The expected output is the first line of the data below and every line after it, up to and including the line containing "(** The host was", each reproduced exactly.
START Supplied records
(* ===== verification/FlashThm.v ===== *)
(** * What the flash driver guarantees

    The theorems on the whole driver: the flash API over the generic chip driver
    over either host driver, on a chip with the laws of [NorLaws]. *)

From S2P Require Import Prelude EspErr FlashRun SpiMem SpiHost FlashChip NorChip HostLaws HostInst.
From S2P Require Import ChipWait ChipOps ChipData FlashApi FlashDrv FlashErase FlashWrite.

(** The host driver of the main flash, or of a chip on another controller. *)
Definition host_of {E} `{SpiHw E} (main : bool) (ctx : spi_flash_hal_context_t) : spi_flash_host_driver_t E :=
  if main then esp_flash_default_host ctx else esp_flash_gpspi_host ctx.

(** The host was initialised for the board. *)
Record wired {E} `{NorView E} (ctx : spi_flash_hal_context_t) : Prop := {
  wd_dummy : extra_dummy ctx = line_delay;
  wd_mode : Z.land (base_io_mode ctx) 0xFFFF <= SPI_FLASH_QIO;
}.

Lemma host_of_laws {E} `{NL : NorLaws E} main ctx : wired ctx -> HostLaws (host_of main ctx).
Proof. intros [Hx Hio]. destruct main; [by apply default_host_ok|by apply gpspi_host_ok]. Qed.

(** The functions of the system never fail. *)
Definition os_fine {E} (os : esp_flash_os_functions_t E) : Prop :=
  start_fine os /\ end_fine os /\ (forall e, snd (o_yield os e) = ESP_OK).

Lemma generic_fine {E} `{NL : NorLaws E} host (os : esp_flash_os_functions_t E) `{OL : !OsLaws os} enc polls :
  os_fine os -> all_fine os (esp_flash_chip_generic host os enc polls).
Proof.
  intros (Hs & He & Hy). split_and!; [done|done|]. intros f s [= <-] Hq.
  unfold spi_flash_chip_generic_yield. destruct (o_check_yield os) as [g|] eqn:Ho; [|by wp_run].
  apply wp_bind. change (0 =? 0) with true. cbn match.
  destruct (os_check_ok g (fs_env s) 0 Ho) as [_ Hg]. unfold env_call at 1, wp at 1.
  destruct (g (fs_env s) 0) as [e [err req]]. cbn in *.
  destruct Hg as [-> | ->]; [|by wp_run]. destruct (flag_set _ _); [|by wp_run].
  unfold env_call, wp. specialize (Hy (fs_env (with_env (fun _ => e) s))). by destruct (o_yield os _).
Qed.

Section Stack.
  Context {E : Type} `{NL : NorLaws E} (main : bool) (ctx : spi_flash_hal_context_t) (Hwired : wired ctx)
    (os : esp_flash_os_functions_t E) `{OL : !OsLaws os} (enc : spi_flash_encryption_t E) (polls : nat)
    (registered : list (spi_flash_chip_t E)) (esp_flash_default_chip : chip_ptr) (WRITE_ABORTS : bool).

#[local] Abbreviation host := (host_of main ctx).
#[local] Abbreviation drv := (esp_flash_chip_generic host os enc polls).
#[local] Abbreviation api_erase := (esp_flash_erase_region host os registered esp_flash_default_chip WRITE_ABORTS).
#[local] Abbreviation api_write := (esp_flash_write host os registered esp_flash_default_chip WRITE_ABORTS).
#[local] Abbreviation api_read := (esp_flash_read host os registered esp_flash_default_chip).

(** The chip of the state is the one meant, it is idle, and the generic driver
    was found for it. *)
Record at_rest (chip : chip_ptr) (s : flash_st E) : Prop := {
  ar_chip : resolve_chip esp_flash_default_chip chip = CChip;
  ar_drv : driver_of registered s = Some drv;
  ar_quiet : quiet s;
  ar_size : size (fs_chip s) <= nor_size;
}.

Lemma at_rest_kept chip (s s' : flash_st E) : at_rest chip s -> kept s s' ->
  at_rest chip s' /\ size (fs_chip s') = size (fs_chip s) /\ (readable (fs_chip s) -> readable (fs_chip s')).
Proof.
  intros [C D Q Z] K. pose proof (kp_conf _ _ K) as Hc. unfold conf in Hc.
  assert (size (fs_chip s') = size (fs_chip s)) as Hs by by simplify_eq.
  assert (chip_drv (fs_chip s') = chip_drv (fs_chip s)) as Hd by by simplify_eq.
  split_and!; [|done|by apply readable_kept]. split; [done| |apply K|by rewrite Hs].
  unfold driver_of in *. by rewrite Hd.
Qed.


(** ** Erasing, writing, reading *)

(** Erase a region, write bytes in it, read them. *)
Definition store (chip : chip_ptr) (start len a : Z) (bs : list Z) (in_dram : bool)
    : prog (flash_st E) (esp_err_t * esp_err_t * (esp_err_t * list Z)) :=
  e ← api_erase chip start len;
  w ← api_write chip (Some (in_dram, bs)) a (length bs);
  r ← api_read chip (Some in_dram) a (length bs);
  mret (e, w, r).

(** C16: after a region was erased and bytes were written in it, all of which
    succeeds if the system refuses nothing, exactly these bytes are read; the rest of
    the region is erased and everything else is as it was. *)
Theorem stored_bytes_are_read chip start len a bs in_dram (s : flash_st E) :
  at_rest chip s -> readable (fs_chip s) -> unlocked (fs_env s) 0 nor_size ->
  os_fine os -> o_region_protected os = None -> buffer_ready host os in_dram ->
  0 <= start <= a -> a + length bs <= start + len -> start + len <= size (fs_chip s) ->
  start mod SECTOR_SIZE = 0 -> len mod SECTOR_SIZE = 0 -> Forall (in_range 8) bs ->
  exists s', store chip start len a bs in_dram s = Done s' (ESP_OK, ESP_OK, (ESP_OK, bs)) /\
    quiet s' /\ conf (fs_chip s') = conf (fs_chip s) /\
    forall x, cell (fs_env s') x =
      if (a <=? x) && (x <? a + length bs) then nth (Z.to_nat (x - a)) bs 0
      else if (start <=? x) && (x <? start + len) then 0xFF else cell (fs_env s) x.
Proof.
  intros R Hrd Hu Hfine Ho Hbuf Hst Ha Hsz Hs Hl Hr. pose proof (host_of_laws main ctx Hwired).
  pose proof (generic_fine host os enc polls Hfine) as Hall.
  assert (forall s a n, check_returns os WRITE_ABORTS s a n) as Hret by (right; by rewrite Ho).
  assert (unrestricted os drv) as Hun by by split.
  destruct nor_size_ok as [_ Hnor]. pose proof (ar_size _ _ R) as Hcs.
  enough (wp (store chip start len a bs in_dram) s (fun r s' => r = (ESP_OK, ESP_OK, (ESP_OK, bs)) /\
    kept s s' /\ forall x, cell (fs_env s') x = programmed (erased (cell (fs_env s)) start len) a bs x)) as Hwp.
  { destruct (wp_returns _ _ _ Hwp) as (s' & r & Hrun & -> & K & Hc). exists s'.
    split_and!; [done|apply K|apply K|]. intros x. rewrite Hc.
    destruct (Z.leb_spec a x), (Z.ltb_spec x (a + length bs)); cbn [andb];
      [|by rewrite programmed_out by lia..].
    rewrite programmed_in, erased_in by lia. rewrite Z.land_comm. apply land_ff_r.
    rewrite Forall_forall in Hr. apply Hr, list_elem_of_In, nth_In. lia. }
  unfold store. destruct R as [C D Q Z].
  wp_call (erase_region_ok host os registered esp_flash_default_chip WRITE_ABORTS drv chip start len s
    C D Q Z (Hret _ _ _) ltac:(lia) ltac:(lia) ltac:(lia)).
  intros err s1 ([K1 _ Hok1 _ _] & _ & Hf1). rewrite (Hf1 Hall Hun (conj Hs Hl) Hsz) in *.
  destruct (Hok1 eq_refl) as [_ C1]. specialize (C1 Hu).
  destruct (at_rest_kept chip s s1 (Build_at_rest _ _ C D Q Z) K1) as ([_ D1 Q1 Z1] & E1 & Hrd1).
  wp_call (write_region_ok host os registered esp_flash_default_chip WRITE_ABORTS drv chip in_dram bs a
    (length bs) s1 C D1 Q1 Z1 (Hret _ _ _) ltac:(lia) ltac:(lia) Hr ltac:(lia)).
  intros err2 s2 ([K2 _ Hok2 _ _] & _ & Hf2). rewrite (Hf2 Hall Hun ltac:(lia)) in *.
  destruct (Hok2 eq_refl) as [_ C2]. specialize (C2 (unlocked_kept _ _ _ _ K1 Hu)).
  rewrite Nat2Z.id, firstn_all in C2.
  destruct (at_rest_kept chip s1 s2 (Build_at_rest _ _ C D1 Q1 Z1) K2) as ([_ D2 Q2 Z2] & E2 & Hrd2).
  wp_call (read_region_ok host os registered esp_flash_default_chip drv chip in_dram a (length bs) s2
    C D2 Q2 (Hrd2 (Hrd1 Hrd)) Z2 ltac:(lia) ltac:(lia)).
  intros [e r] s3 ([K3 Hsame _ _ Hok3] & _ & Hf3). wp_run.
  pose proof (Hf3 Hall Hbuf ltac:(lia)) as He. cbn in He, Hok3. subst e. rewrite (Hok3 eq_refl).
  split_and!.
  - do 2 f_equal. apply (programmed_blank (cell (fs_env s1))); [done| |done].
    intros x Hx. rewrite C1. apply erased_in. lia.
  - destruct K1 as [_ G1 L1], K2 as [_ G2 L2], K3 as [Q3 G3 L3].
    split; [done|by rewrite G3, G2|]. intros x. by rewrite L3, L2.
  - intros x. rewrite Hsame, C2. apply programmed_ext, C1.
Qed.

(** ** Sequences of calls *)

Inductive flash_call :=
| CallErase (start len : Z)
| CallWrite (in_dram : bool) (bs : list Z) (a : Z)
| CallRead (in_dram : bool) (a : Z) (n : nat).

Definition call (chip : chip_ptr) (c : flash_call) : prog (flash_st E) esp_err_t :=
  match c with
  | CallErase start len => api_erase chip start len
  | CallWrite in_dram bs a => api_write chip (Some (in_dram, bs)) a (length bs)
  | CallRead in_dram a n => r ← api_read chip (Some in_dram) a n; mret r.1
  end.
Fixpoint calls (chip : chip_ptr) (l : list flash_call) : prog (flash_st E) (list esp_err_t) :=
  match l with
  | [] => mret []
  | c :: l => err ← call chip c; errs ← calls chip l; mret (err :: errs)
  end.

(** Arguments of 32 bits whose sum does not wrap, and bytes. *)
Definition valid_call (c : flash_call) : Prop :=
  match c with
  | CallErase start len => 0 <= start /\ 0 <= len /\ start + len < 2 ^ 32
  | CallWrite _ bs a => 0 <= a /\ a + length bs < 2 ^ 32 /\ Forall (in_range 8) bs
  | CallRead _ a n => 0 <= a /\ a + n < 2 ^ 32
  end.
(** Whether the call has something to change. *)
Definition modifies (c : flash_call) : bool :=
  match c with
  | CallErase _ len => 0 <? len
  | CallWrite _ bs _ => 0 <? length bs
  | CallRead _ _ _ => false
  end.

Lemma call_ok chip c (s : flash_st E) :
  at_rest chip s -> readable (fs_chip s) -> (forall s a n, check_returns os WRITE_ABORTS s a n) ->
  end_fine os -> valid_call c ->
  wp (call chip c) s (fun err s' => kept s s' /\
    forall d0, exists d, tracks d0 s s' false d /\
      (err = ESP_OK -> modifies c = true -> main = true -> d = false)).
Proof.
  intros [C D Q Z] Hrd Hret He. pose proof (host_of_laws main ctx Hwired).
  assert (forall (s' : flash_st E) err a n done, changed host os s s' err a n done -> kept s s' /\
    forall d0, exists d, tracks d0 s s' false d /\
      (err = ESP_OK -> (0 <? n) = true -> main = true -> d = false)) as Hch.
  { intros s' err a n done [K _ _ B Hfl]. split; [done|]. intros d0.
    destruct (decide (err = ESP_OK /\ 0 < n /\ main = true)) as [(H1 & H2 & H3)|Hno].
    - exists false. split; [|done]. apply Hfl; [done|done|subst main; by eexists|done].
    - destruct (B He d0) as [d Hd]. exists d. split; [done|]. intros H1 H2%Z.ltb_lt H3. by destruct Hno. }
  destruct c as [start len|in_dram bs a|in_dram a n]; cbn [call valid_call modifies].
  - intros (H1 & H2 & H3). eapply wp_mono; [by apply (erase_region_ok host os registered
      esp_flash_default_chip WRITE_ABORTS drv)|]. intros err s' (H4 & _). by eapply Hch.
  - intros (H1 & H2 & H3). eapply wp_mono; [by apply (write_region_ok host os registered
      esp_flash_default_chip WRITE_ABORTS drv)|]. intros err s' (H4 & _). by eapply Hch.
  - intros (H1 & H2).
    wp_call (read_region_ok host os registered esp_flash_default_chip drv chip in_dram a n s); try done.
    intros r s' ([K _ B _ _] & _). wp_run. split; [done|]. intros d0.
    destruct (B He d0) as [d Hd]. by exists d.
Qed.

Lemma calls_ok chip l (s : flash_st E) :
  at_rest chip s -> readable (fs_chip s) -> (forall s a n, check_returns os WRITE_ABORTS s a n) ->
  end_fine os -> Forall valid_call l ->
  wp (calls chip l) s (fun _ s' => kept s s' /\ forall d0, exists d, tracks d0 s s' false d).
Proof.
  intros R Hrd Hret He Hl. revert s R Hrd. induction Hl as [|c l Hc Hl IH]; intros s R Hrd; cbn [calls].
  { wp_run. split; [by apply kept_refl, (ar_quiet _ _ R)|]. intros d0. exists d0. apply tracks_refl. }
  wp_call (call_ok chip c s R Hrd Hret He Hc). intros err s1 (K1 & T1).
  destruct (at_rest_kept chip s s1 R K1) as (R1 & _ & Hrd1).
  wp_call (IH s1 R1 (Hrd1 Hrd)). intros errs s2 (K2 & T2). wp_run.
  destruct K1 as [_ C1 L1], K2 as [Q2 C2 L2]. split.
  - split; [done|by rewrite C2, C1|]. intros a. by rewrite L2, L1.
  - intros d0. destruct (T1 d0) as (d1 & H1 & _). destruct (T2 d1) as (d2 & H2).
    exists d2. by eapply tracks_trans.
Qed.


(** ** Waiting *)

End Stack.

(** ** The two host drivers *)

Inductive host_command :=
| HostErase (a : Z) | HostEraseBlock (a : Z) | HostEraseChip
| HostProgram (buffer : list Z) (a : Z) (n : nat)
| HostProtect (wp : bool).

Section Hosts.
  Context {E : Type} `{NL : NorLaws E}.

Definition send (host : spi_flash_host_driver_t E) (c : host_command) : prog (flash_st E) unit :=
  match c with
  | HostErase a => h_erase_sector host a
  | HostEraseBlock a => h_erase_block host a
  | HostEraseChip => h_erase_chip host
  | HostProgram buffer a n => h_program_page host buffer a n
  | HostProtect wp => h_set_write_protect host wp;; mret tt
  end.

(** What the command is for the chip. *)
Definition command_wire (c : host_command) : spi_wire :=
  match c with
  | HostErase a => wire8 CMD_SECTOR_ERASE (Some a) []
  | HostEraseBlock a => wire8 CMD_LARGE_BLOCK_ERASE (Some a) []
  | HostEraseChip => wire8 CMD_CHIP_ERASE None []
  | HostProgram buffer a n => wire8 CMD_PROGRAM_PAGE (Some a) (take n buffer)
  | HostProtect wp => wire8 (if wp then CMD_WRDI else CMD_WREN) None []
  end.

Definition command_valid (c : host_command) : Prop :=
  match c with
  | HostErase a | HostEraseBlock a => 0 <= a < 2 ^ 24
  | HostEraseChip | HostProtect _ => True
  | HostProgram buffer a n => 0 <= a /\ a + n <= 2 ^ 24 /\ (0 < n <= 64)%nat /\ (n <= length buffer)%nat /\
      Forall (in_range 8) buffer
  end.

Definition sends (host : spi_flash_host_driver_t E) (c : host_command) (s : flash_st E) (w : spi_wire) : Prop :=
  exists s', send host c s = Done s' tt /\ fs_log s' = EvBus w :: fs_log s.

Lemma sends_wp host c (s : flash_st E) w :
  wp (send host c) s (fun _ s' => fs_log s' = EvBus w :: fs_log s) -> sends host c s w.
Proof. intros H. destruct (wp_returns _ _ _ H) as (s' & [] & H1 & H2). by exists s'. Qed.

Lemma sends_default ctx c (s : flash_st E) :
  length (data_buf (fs_dev s)) = 16%nat -> command_valid c ->
  sends (esp_flash_default_host ctx) c s (command_wire c).
Proof.
  intros Hb Hc. apply sends_wp. destruct c as [a|a| |buffer a n|w]; cbn in *.
  - unfold spi_flash_hal_erase_sector, on_dev. wp_run. apply wp_start. cbn [fs_dev with_dev ran fs_log].
    by rewrite wire_sector.
  - unfold spi_flash_hal_erase_block, on_dev. wp_run. apply wp_start. cbn [fs_dev with_dev ran fs_log].
    by rewrite wire_block.
  - by apply wp_start.
  - destruct Hc as (Ha & Han & Hn & Hl & Hr). unfold spi_flash_hal_program_page, on_dev. wp_run.
    apply wp_start. cbn [fs_dev with_dev ran fs_log]. rewrite wire_program; (done || lia).
  - apply wp_bind, wp_bind, wp_start. wp_run. by destruct w.
Qed.

Lemma sends_gpspi ctx c (s : flash_st E) : wired ctx ->
  length (data_buf (fs_dev s)) = 16%nat -> command_valid c ->
  sends (esp_flash_gpspi_host ctx) c s (command_wire c).
Proof.
  intros [Hx Hio] Hb Hc. apply sends_wp. destruct c as [a|a| |buffer a n|w]; cbn in *.
  - apply wp_bind, wp_assert; [apply Z.ltb_lt; lia|].
    apply wp_bind, (wp_common ctx); [exact Hb|apply plain_addr; unfold CMD_SECTOR_ERASE; lia|exact Hx|exact Hio|]. intros d Hd Hw. wp_run. unfold ran. cbn [fs_log].
    rewrite trans_wire_addr in Hw by done. by rewrite Hw.
  - apply wp_bind, wp_assert; [apply Z.ltb_lt; lia|].
    apply wp_bind, (wp_common ctx); [exact Hb|apply plain_addr; unfold CMD_LARGE_BLOCK_ERASE; lia|exact Hx|exact Hio|]. intros d Hd Hw. wp_run. unfold ran. cbn [fs_log].
    rewrite trans_wire_addr in Hw by done. by rewrite Hw.
  - apply wp_bind, (wp_common ctx); [exact Hb|by split; cbn; try (lia || constructor); auto|exact Hx|exact Hio|].
    intros d Hd Hw. wp_run. unfold ran. cbn [fs_log]. by rewrite Hw.
  - destruct Hc as (Ha & Han & Hn & Hl & Hr). apply wp_bind, wp_assert.
    { apply Z.leb_le. rewrite u32_small; lia. }
    rewrite (wrap_small 8) by (unfold in_range; lia).
    apply wp_bind, (wp_common ctx); [exact Hb|split; cbn; try (lia || done); auto|exact Hx|exact Hio|].
    intros d Hd Hw. wp_run. unfold ran. cbn [fs_log]. rewrite trans_wire_program in Hw by lia. by rewrite Hw.
  - apply wp_bind, wp_bind, (wp_common ctx); [exact Hb| |exact Hx|exact Hio|].
    { split; cbn; [by destruct w|by left|lia|constructor|lia|done|done]. }
    intros d Hd Hw. wp_run. unfold ran. cbn [fs_log]. rewrite Hw. by destruct w.
Qed.

End Hosts.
END Supplied records
### Exercise result:
(* ===== verification/FlashThm.v ===== *)
(** * What the flash driver guarantees

    The theorems on the whole driver: the flash API over the generic chip driver
    over either host driver, on a chip with the laws of [NorLaws]. *)

From S2P Require Import Prelude EspErr FlashRun SpiMem SpiHost FlashChip NorChip HostLaws HostInst.
From S2P Require Import ChipWait ChipOps ChipData FlashApi FlashDrv FlashErase FlashWrite.

(** The host driver of the main flash, or of a chip on another controller. *)
Definition host_of {E} `{SpiHw E} (main : bool) (ctx : spi_flash_hal_context_t) : spi_flash_host_driver_t E :=
  if main then esp_flash_default_host ctx else esp_flash_gpspi_host ctx.

(** The host was initialised for the board. *)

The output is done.